Part of the debate – in the Senedd at 4:35 pm on 13 June 2018.
I'd also like to begin my contribution, as has everyone else, with a heartfelt thank you to all of the carers of Wales who, 24 hours a day, seven days a week, are never off duty and very seldom have down time. As others have said, without them, truly, our society would grind to a halt. I was staggered by Suzy Davies's figures about the fact that the numbers of carers actually outnumber our NHS in its absolute entirety, and I think we should all really just think on that very, very carefully.
Many of us in this Chamber have been carers or will be carers in the future—for example, being a parent. But, of course, these kinds of caring roles have an endpoint. Children eventually grow up and leave home, hopefully, and you no longer have to have a responsibility for them. But, of course, if you're a carer, you're caring for someone who may never leave home. You're caring for someone who will never have an improvement, will never get better, will always be relying on you to care for them. You have no light at the end of your tunnel. Therefore, it is incumbent upon us to shine some of that light.
As a constituency Assembly Member, I find a lot of my casework brings me into contact with carers of all ages, and we've discussed quite often in this Chamber older carers and the kind of help that they need. I had one case that came to me last week. Actually, it was a neighbour, and she has a very elderly neighbour, who has absolutely nobody left in this world. This elderly neighbour needs to go to Morriston Hospital for treatment, so this neighbour—who is not financially well-off and has a battered old car—takes her up there a couple of times every month for this treatment. She was basically contacting me to say, 'I love doing it. I don't mind doing it. I cannot afford the petrol money. How can you help?' This person is performing that care function. So, it's not always regulated. It's not always, you know, so-and-so looking full time after somebody else. It's the kindness of strangers, and that's what we need to inculcate and to expand, but we need to support that kindness of strangers.
For the rest of my contribution I actually want to just talk about young carers very briefly, and I know that Bethan has made some very, very good points. When I was a very new Assembly Member, I went to meet a young carer in Pembroke Dock, and she had just received a detention from school. I think, at that time, she was about 13 and a half or 14. She hadn't been able to put her homework in on time. When I arrived at her home, I was shocked to find that she looked after her very, very depressed mother. Her mother was depressed because her mother was looking after her older, difficult, autistic son, and her husband who was in a wheelchair. So, that one small girl was actually bearing the entire brunt of that family. The school had no idea that she had that kind of caring responsibility, so when she went into school looking older than I probably look, they had no sympathy for the fact that she hadn't been able to do her homework.

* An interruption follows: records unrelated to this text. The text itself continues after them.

Lemma shortcodes_regexp_resolution_witness :
  resolve_settings gallery !! "shortcodes_regexp"
  = Some (ZStr "\[\/?(?:gallery)[^\]]*?\]")
  ∧ resolve_settings bracketed !! "shortcodes_regexp"
    = Some (ZStr "/\[[^\]]*\]/")
  ∧ remove_shortcodes (resolve_settings (∅ : gmap string zval)) (Some "a[b]c")
    = mret (Some "a[b]c").
Proof.
  split; [| split].
  - apply (proj1 (shortcodes_regexp_resolution gallery)
             [(KInt 0, ZStr "gallery")]); [discriminate | reflexivity].
  - apply (proj2 (shortcodes_regexp_resolution bracketed)). reflexivity.
  - assert (Hno : is_array (idx (∅ : gmap string zval) "shortcodes") = false)
      by reflexivity.
    apply (proj2 (proj2 (shortcodes_regexp_resolution ∅) Hno) (Some "a[b]c")).
Defined.

(** (C9, as stated) fails: with no shortcodes setting at all, a
    shortcodes_regexp given by the caller is the shortcodes pattern of the
    run, the replacement step runs with it, and the count changes. *)
Lemma caller_shortcodes_regexp_is_used :
  bracketed !! "shortcodes" = None
  ∧ resolve_settings bracketed !! "shortcodes_regexp"
    = Some (ZStr "/\[[^\]]*\]/")
  ∧ remove_shortcodes (resolve_settings bracketed) (Some "before[gallery]after")
    = (Some ("before" +:+ LF +:+ "after"),
       [CallReplace (ZStr "/\[[^\]]*\]/") LF "before[gallery]after"])
  ∧ result (gutenberg_word_count "before[gallery]after" words bracketed) = 2%Z
  ∧ result (gutenberg_word_count "before[gallery]after" words ∅) = 1%Z.
Proof. evaluate. Qed.

(** ** Which patterns compile *)

(** Nine of the ten defaults compile. *)
Lemma defaults_compile :
  Forall (λ k, compiles (idx defaults k) = true)
    [ "html_regexp"; "html_comment_regexp"; "space_regexp";
      "html_entity_regexp"; "connector_regexp"; "remove_regexp";
      "words_regexp"; "characters_excluding_spaces_regexp";
      "characters_including_spaces_regexp" ].
Proof. repeat constructor. Qed.

(** The tenth names surrogate code points under [u], which PCRE refuses. *)
Lemma astral_regexp_rejected :
  compile (strval (idx defaults "astral_regexp")) = Warn DisallowedCodePoint.
Proof. evaluate. Qed.

(** The pattern of line 64 starts with a backslash, where PHP looks for the
    delimiter: it is refused whatever the shortcode names are. *)
Lemma shortcodes_pattern_rejected (shortcodes : list (zkey * zval)) :
  compile (shortcodes_pattern shortcodes) = Warn BadDelimiter.
Proof. reflexivity. Qed.

Lemma astral_pass_fails (replacement subject : string) :
  pcre_replace (idx defaults "astral_regexp") replacement subject = None.
Proof. reflexivity. Qed.

Lemma shortcodes_pass_fails (shortcodes : list (zkey * zval))
    (replacement subject : string) :
  pcre_replace (ZStr (shortcodes_pattern shortcodes)) replacement subject = None.
Proof. reflexivity. Qed.

(** ** Counts under the default settings *)

(** (C3) On "hello world" with no overrides the word count is 2.  The two
    character counts come out as 0, not as 10 and 11: the astral pass
    fails on its pattern, the text becomes null, and the counting pattern
    runs on the empty string. *)
Theorem hello_world_counts :
  result (gutenberg_word_count "hello world" words ∅) = 2%Z
  ∧ result (gutenberg_word_count "hello world" characters_excluding_spaces ∅) = 0%Z
  ∧ result (gutenberg_word_count "hello world" characters_including_spaces ∅) = 0%Z
  ∧ last (calls (gutenberg_word_count "hello world" characters_excluding_spaces ∅))
    = Some (CallMatchAll (ZStr "/\S/") "").
Proof. evaluate. Qed.

(** With an astral pattern that compiles, the same run counts 10 and 11. *)
Lemma hello_world_counts_with_astral_by_code_point :
  result (gutenberg_word_count "hello world" characters_excluding_spaces
            astral_by_code_point) = 10%Z
  ∧ result (gutenberg_word_count "hello world" characters_including_spaces
              astral_by_code_point) = 11%Z.
Proof. evaluate. Qed.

So, Minister, my very first question to you is: I want to pick up on the point that Bethan, I know, also made about how we must ensure that schools pick up on young people who are carers. The average is that young carers will miss some 48 days' worth of school. Gosh. If you say that quickly, it doesn't sound like very much, does it? 48 days. That's over nine and a half weeks of school. That's not skipping off to play truant or going on holiday with your pals or whatever. That's because you are looking after somebody and you're too exhausted to come back in. Minister, I would like to see some kind of system where every child in every school, if they have a caring responsibility, is registered, is logged, has pastoral support, and has another adult who is bigger than them, with slightly larger shoulders, who can help them fight their way through the very difficult situation that they find themselves in.
One more case I'm going to leave you with: a young boy and his mother. That young boy would come home every day, his heart absolutely beating, hoping his mother would be okay. She had an illness that meant that she would collapse at the drop of a hat. They lived in a house with stairs. The only loo in the house was upstairs. So, he'd be frightened that she'd go upstairs during the day and would fall down those stairs. After much lobbying, we finally got the county council to find that little family unit a bungalow to move into. Problem solved, except they said, 'No, you can have this lovely new bungalow, but guess what, little boy? Get rid of your pet dog.' Come on. We have to be kinder. We are saying that we rely as a society on the kindness of strangers to help pick up the shortfall that is in our system because we don’t have enough money, we don’t have enough people, but, boy, do we put obstacles in it? And sometimes the state itself doesn’t display that very kindness we ask.
So, Minister, a card or some kind of recognition that every child in school gets picked up. And, finally, an integrated way of a young carer having some kind of support that interrelates into local county councils or a social carer for them to help them navigate it. They don’t want to abrogate responsibility; they love their family member, but they need our help. They’re children first and foremost. Even if they are 16 or 17, it’s still a huge, heavy burden.